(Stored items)
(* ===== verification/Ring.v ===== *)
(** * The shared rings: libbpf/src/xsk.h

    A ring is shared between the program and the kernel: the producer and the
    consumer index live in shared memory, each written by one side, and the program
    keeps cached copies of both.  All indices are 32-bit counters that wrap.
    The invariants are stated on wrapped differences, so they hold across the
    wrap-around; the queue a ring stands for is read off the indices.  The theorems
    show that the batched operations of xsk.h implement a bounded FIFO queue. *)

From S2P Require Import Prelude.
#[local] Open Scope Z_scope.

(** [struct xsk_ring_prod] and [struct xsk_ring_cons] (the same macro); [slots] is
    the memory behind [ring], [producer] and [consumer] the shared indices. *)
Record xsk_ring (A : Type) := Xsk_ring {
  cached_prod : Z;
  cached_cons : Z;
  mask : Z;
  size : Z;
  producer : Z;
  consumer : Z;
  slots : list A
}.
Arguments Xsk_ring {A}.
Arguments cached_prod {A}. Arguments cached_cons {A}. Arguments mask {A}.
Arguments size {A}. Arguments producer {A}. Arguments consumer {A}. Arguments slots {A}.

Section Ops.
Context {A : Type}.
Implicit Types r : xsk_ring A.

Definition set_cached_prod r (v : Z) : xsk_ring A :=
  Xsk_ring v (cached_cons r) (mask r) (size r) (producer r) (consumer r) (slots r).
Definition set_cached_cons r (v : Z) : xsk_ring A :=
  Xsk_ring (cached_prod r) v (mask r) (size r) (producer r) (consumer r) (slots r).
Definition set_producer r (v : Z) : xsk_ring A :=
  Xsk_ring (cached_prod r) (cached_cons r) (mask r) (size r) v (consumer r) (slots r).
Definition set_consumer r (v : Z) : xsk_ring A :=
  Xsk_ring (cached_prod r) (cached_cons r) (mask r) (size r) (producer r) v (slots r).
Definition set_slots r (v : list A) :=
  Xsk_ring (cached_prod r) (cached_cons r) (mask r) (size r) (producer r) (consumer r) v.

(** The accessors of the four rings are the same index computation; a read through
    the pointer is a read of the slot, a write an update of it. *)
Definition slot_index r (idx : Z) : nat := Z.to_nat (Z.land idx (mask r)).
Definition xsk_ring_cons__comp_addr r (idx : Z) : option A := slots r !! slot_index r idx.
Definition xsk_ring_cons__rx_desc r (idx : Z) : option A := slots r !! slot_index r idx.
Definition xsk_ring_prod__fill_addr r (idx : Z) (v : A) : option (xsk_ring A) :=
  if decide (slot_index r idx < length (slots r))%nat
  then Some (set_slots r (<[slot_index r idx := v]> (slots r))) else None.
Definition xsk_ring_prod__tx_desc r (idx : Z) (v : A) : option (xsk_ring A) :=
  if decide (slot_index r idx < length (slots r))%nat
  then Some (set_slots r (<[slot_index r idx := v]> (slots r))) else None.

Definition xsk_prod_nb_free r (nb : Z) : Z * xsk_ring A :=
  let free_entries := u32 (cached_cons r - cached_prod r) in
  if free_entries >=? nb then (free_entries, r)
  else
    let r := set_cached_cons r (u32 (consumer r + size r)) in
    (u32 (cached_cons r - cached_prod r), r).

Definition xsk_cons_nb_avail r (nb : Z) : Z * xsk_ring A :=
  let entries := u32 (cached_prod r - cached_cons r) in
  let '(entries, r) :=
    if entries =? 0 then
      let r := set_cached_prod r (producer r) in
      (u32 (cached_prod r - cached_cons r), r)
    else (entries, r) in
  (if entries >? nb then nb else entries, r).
...
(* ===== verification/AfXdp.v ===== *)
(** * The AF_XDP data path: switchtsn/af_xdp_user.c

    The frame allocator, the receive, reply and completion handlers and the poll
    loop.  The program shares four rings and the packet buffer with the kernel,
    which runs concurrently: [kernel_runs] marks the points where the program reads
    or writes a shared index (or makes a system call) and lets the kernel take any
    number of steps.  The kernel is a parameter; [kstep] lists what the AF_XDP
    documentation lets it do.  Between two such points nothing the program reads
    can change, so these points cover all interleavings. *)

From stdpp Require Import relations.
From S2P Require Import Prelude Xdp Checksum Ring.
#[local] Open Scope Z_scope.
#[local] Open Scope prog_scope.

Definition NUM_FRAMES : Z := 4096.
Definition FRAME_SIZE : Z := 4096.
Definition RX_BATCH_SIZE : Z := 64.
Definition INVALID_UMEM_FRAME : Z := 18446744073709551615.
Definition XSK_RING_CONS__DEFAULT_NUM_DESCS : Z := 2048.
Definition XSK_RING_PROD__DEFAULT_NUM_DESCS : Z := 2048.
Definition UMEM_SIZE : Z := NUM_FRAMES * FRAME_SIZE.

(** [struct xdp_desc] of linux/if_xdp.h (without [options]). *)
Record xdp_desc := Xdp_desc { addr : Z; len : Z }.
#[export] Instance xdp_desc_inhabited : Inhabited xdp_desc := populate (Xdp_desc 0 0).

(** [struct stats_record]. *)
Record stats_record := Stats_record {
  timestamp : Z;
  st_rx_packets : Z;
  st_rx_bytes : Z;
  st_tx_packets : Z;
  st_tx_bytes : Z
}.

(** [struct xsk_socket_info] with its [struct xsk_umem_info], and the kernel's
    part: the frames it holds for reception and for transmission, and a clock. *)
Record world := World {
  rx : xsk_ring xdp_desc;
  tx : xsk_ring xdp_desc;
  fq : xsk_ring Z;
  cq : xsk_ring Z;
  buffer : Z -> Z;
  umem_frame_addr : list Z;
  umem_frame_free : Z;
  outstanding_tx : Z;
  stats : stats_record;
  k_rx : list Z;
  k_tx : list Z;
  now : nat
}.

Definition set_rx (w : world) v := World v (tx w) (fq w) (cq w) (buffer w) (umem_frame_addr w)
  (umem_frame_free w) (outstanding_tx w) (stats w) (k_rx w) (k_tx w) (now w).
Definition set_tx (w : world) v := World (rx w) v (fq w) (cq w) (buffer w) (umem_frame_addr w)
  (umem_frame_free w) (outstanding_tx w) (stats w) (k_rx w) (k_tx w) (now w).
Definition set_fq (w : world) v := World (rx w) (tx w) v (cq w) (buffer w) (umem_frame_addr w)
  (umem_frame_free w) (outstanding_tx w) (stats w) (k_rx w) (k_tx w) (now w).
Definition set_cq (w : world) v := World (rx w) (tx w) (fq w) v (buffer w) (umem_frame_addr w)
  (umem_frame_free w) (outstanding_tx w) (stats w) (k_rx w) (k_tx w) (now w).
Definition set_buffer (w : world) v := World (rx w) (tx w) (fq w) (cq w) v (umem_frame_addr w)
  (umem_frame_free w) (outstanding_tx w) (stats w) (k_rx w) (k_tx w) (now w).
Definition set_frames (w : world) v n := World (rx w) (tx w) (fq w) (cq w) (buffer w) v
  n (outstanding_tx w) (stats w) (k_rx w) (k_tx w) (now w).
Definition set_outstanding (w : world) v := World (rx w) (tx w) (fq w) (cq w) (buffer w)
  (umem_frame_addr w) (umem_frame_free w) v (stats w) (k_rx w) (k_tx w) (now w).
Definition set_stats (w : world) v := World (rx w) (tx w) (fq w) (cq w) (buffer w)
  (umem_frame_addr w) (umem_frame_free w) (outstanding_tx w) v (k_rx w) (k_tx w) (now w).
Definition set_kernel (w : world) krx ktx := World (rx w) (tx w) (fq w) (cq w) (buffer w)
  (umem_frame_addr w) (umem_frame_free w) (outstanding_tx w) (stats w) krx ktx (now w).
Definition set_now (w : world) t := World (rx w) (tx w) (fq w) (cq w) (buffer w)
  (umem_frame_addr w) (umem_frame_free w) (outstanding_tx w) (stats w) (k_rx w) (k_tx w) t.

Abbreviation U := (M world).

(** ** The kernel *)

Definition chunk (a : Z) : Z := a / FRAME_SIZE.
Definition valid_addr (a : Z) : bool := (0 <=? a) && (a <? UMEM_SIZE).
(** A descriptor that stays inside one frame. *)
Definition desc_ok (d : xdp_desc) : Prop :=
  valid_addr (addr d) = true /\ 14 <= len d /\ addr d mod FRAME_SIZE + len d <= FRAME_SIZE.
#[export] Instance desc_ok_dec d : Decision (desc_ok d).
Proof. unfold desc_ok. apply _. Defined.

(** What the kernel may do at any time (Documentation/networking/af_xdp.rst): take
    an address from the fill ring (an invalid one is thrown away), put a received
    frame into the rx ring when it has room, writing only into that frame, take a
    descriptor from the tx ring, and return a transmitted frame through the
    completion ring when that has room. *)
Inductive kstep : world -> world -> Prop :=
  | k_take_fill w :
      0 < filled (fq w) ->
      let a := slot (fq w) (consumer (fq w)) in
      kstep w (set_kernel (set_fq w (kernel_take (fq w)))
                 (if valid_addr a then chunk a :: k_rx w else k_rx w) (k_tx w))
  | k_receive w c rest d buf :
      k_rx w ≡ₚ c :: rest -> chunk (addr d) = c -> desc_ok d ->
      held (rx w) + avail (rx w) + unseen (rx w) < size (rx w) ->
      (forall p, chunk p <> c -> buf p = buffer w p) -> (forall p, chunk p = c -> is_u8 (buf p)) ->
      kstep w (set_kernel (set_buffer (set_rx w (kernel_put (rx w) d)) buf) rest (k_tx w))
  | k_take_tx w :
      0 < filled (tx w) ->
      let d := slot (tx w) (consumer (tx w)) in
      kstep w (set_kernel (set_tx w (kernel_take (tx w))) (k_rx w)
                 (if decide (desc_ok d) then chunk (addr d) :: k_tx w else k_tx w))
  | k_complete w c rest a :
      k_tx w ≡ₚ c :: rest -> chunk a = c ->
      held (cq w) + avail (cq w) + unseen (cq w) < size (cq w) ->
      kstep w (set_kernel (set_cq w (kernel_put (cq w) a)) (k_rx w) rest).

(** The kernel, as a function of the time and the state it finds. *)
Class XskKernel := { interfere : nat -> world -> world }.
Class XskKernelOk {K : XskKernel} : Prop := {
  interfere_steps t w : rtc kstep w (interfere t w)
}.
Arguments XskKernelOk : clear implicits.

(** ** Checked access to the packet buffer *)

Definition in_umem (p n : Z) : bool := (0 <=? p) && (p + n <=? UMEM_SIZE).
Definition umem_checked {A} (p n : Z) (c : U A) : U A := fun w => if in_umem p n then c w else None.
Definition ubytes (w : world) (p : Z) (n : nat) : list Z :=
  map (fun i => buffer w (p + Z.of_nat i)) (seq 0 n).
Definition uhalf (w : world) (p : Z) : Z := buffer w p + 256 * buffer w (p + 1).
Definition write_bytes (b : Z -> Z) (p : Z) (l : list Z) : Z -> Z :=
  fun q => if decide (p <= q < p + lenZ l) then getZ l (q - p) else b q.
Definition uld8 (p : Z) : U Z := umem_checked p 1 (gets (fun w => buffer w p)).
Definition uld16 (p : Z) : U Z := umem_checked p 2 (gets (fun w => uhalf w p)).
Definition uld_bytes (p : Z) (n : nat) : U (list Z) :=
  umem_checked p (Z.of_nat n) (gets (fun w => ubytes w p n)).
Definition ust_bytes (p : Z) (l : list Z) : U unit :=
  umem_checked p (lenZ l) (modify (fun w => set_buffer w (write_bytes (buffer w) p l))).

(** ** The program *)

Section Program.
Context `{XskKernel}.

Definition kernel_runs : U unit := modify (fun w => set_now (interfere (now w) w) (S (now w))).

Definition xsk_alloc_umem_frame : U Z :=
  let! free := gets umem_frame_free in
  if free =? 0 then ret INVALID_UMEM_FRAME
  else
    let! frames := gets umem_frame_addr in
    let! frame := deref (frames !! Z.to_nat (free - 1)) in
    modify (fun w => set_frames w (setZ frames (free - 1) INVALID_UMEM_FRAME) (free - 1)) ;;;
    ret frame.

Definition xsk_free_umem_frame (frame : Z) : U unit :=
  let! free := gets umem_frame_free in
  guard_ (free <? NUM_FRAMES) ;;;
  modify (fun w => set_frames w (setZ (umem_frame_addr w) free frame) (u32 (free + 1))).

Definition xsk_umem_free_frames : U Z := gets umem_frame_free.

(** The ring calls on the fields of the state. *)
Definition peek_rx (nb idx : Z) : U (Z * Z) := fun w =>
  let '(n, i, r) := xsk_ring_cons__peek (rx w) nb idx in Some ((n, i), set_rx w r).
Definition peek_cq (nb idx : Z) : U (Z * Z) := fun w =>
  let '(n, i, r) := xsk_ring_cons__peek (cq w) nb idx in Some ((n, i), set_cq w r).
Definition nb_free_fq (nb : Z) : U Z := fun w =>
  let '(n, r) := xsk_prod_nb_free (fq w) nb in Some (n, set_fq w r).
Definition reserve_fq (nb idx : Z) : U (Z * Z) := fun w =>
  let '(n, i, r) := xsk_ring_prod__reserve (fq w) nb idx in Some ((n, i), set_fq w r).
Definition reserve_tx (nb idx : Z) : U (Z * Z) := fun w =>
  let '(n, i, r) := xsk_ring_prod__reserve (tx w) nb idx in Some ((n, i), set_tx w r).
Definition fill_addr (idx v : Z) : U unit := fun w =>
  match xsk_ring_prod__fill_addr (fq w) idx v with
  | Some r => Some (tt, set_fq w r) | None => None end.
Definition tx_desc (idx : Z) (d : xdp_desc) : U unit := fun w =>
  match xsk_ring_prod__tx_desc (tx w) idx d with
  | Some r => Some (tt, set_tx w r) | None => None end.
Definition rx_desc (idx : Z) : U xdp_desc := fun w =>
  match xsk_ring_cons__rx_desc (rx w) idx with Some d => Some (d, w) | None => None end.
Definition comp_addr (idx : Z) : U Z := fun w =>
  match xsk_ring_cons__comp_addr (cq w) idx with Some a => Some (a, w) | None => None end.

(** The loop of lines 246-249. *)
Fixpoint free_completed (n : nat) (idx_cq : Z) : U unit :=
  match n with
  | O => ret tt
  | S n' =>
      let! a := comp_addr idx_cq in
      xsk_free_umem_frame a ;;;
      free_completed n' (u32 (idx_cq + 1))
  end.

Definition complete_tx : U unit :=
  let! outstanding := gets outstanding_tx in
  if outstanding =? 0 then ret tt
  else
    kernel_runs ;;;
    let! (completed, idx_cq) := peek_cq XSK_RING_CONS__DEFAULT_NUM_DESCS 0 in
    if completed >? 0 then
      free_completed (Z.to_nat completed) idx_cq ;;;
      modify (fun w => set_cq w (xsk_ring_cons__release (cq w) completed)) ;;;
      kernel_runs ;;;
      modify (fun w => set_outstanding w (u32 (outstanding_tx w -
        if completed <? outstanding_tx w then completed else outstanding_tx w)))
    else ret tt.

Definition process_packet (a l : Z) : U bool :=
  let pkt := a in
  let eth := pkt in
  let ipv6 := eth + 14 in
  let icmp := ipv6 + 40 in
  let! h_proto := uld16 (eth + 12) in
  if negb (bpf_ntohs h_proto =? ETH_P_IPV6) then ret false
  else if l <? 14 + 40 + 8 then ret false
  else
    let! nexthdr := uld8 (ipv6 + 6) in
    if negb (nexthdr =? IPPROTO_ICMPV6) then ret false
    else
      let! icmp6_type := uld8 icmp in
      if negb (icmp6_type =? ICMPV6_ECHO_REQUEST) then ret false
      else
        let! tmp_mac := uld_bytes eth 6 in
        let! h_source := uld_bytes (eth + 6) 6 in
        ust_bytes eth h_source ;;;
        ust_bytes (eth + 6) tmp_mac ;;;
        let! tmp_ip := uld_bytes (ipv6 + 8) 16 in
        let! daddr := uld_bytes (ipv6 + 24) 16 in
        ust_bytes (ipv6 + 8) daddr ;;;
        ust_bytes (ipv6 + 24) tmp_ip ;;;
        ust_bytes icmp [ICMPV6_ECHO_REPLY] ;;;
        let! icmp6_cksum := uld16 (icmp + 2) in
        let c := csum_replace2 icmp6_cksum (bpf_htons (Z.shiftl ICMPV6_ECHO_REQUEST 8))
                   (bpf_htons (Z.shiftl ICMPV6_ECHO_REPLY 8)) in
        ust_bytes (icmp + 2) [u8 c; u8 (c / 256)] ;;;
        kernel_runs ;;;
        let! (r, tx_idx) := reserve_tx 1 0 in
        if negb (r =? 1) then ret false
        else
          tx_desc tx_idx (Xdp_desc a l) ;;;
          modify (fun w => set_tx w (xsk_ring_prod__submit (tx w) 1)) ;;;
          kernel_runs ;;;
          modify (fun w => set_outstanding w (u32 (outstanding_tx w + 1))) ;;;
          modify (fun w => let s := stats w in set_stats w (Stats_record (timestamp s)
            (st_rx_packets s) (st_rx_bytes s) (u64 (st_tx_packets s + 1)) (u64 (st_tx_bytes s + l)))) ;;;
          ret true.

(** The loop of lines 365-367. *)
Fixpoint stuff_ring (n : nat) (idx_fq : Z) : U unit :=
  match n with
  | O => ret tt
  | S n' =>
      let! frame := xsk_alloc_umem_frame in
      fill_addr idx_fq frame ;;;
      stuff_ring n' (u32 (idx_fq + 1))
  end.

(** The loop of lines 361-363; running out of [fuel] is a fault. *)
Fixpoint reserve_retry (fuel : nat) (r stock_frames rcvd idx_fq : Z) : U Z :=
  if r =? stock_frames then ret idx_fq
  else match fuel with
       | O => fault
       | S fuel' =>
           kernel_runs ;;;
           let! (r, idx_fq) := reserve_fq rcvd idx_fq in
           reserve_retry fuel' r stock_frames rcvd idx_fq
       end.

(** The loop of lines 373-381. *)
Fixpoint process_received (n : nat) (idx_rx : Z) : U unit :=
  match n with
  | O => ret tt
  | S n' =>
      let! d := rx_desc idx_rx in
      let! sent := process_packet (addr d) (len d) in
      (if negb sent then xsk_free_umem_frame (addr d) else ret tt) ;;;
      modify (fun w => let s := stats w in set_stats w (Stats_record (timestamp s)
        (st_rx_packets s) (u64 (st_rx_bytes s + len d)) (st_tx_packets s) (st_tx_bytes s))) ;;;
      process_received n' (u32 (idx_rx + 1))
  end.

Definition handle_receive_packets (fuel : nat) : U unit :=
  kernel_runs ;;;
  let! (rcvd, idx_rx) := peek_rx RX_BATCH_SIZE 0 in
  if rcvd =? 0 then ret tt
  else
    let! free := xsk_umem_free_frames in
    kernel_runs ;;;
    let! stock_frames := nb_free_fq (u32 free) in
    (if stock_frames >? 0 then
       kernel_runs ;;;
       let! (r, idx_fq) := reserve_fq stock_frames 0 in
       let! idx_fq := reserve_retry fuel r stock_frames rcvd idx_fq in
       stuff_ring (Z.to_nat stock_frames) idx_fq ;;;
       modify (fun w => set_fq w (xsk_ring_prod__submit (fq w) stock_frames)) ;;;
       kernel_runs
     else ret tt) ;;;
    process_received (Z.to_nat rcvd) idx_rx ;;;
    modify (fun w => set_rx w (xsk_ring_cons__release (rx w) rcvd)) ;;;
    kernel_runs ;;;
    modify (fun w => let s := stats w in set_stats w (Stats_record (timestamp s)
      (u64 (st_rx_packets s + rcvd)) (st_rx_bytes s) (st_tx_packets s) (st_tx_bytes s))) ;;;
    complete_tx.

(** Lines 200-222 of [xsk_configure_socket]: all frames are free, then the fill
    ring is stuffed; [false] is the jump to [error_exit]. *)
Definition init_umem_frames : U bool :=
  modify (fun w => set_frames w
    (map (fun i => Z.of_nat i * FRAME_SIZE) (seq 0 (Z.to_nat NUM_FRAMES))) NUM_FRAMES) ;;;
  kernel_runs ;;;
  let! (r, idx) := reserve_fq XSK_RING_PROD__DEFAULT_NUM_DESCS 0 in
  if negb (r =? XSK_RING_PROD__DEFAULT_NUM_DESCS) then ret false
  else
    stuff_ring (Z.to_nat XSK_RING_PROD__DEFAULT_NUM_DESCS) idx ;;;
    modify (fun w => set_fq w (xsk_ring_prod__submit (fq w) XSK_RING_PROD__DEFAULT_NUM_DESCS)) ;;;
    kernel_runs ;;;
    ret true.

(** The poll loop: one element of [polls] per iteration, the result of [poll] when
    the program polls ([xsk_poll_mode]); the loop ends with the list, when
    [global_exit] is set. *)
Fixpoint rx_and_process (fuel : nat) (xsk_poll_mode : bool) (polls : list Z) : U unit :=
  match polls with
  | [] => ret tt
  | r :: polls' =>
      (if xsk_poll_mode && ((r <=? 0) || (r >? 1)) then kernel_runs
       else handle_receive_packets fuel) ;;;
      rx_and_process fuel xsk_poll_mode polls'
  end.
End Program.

§ **BRIEF**: Above are the records; from them, give again exactly the lines from the one containing "Definition uld16 (p" to the one containing "let! frames := gets umem_frame_addr in", both lines included, and nothing more.

§ **ANSWER FOR THE TASK**:
Definition uld16 (p : Z) : U Z := umem_checked p 2 (gets (fun w => uhalf w p)).
Definition uld_bytes (p : Z) (n : nat) : U (list Z) :=
  umem_checked p (Z.of_nat n) (gets (fun w => ubytes w p n)).
Definition ust_bytes (p : Z) (l : list Z) : U unit :=
  umem_checked p (lenZ l) (modify (fun w => set_buffer w (write_bytes (buffer w) p l))).

(** ** The program *)

Section Program.
Context `{XskKernel}.

Definition kernel_runs : U unit := modify (fun w => set_now (interfere (now w) w) (S (now w))).

Definition xsk_alloc_umem_frame : U Z :=
  let! free := gets umem_frame_free in
  if free =? 0 then ret INVALID_UMEM_FRAME
  else
    let! frames := gets umem_frame_addr in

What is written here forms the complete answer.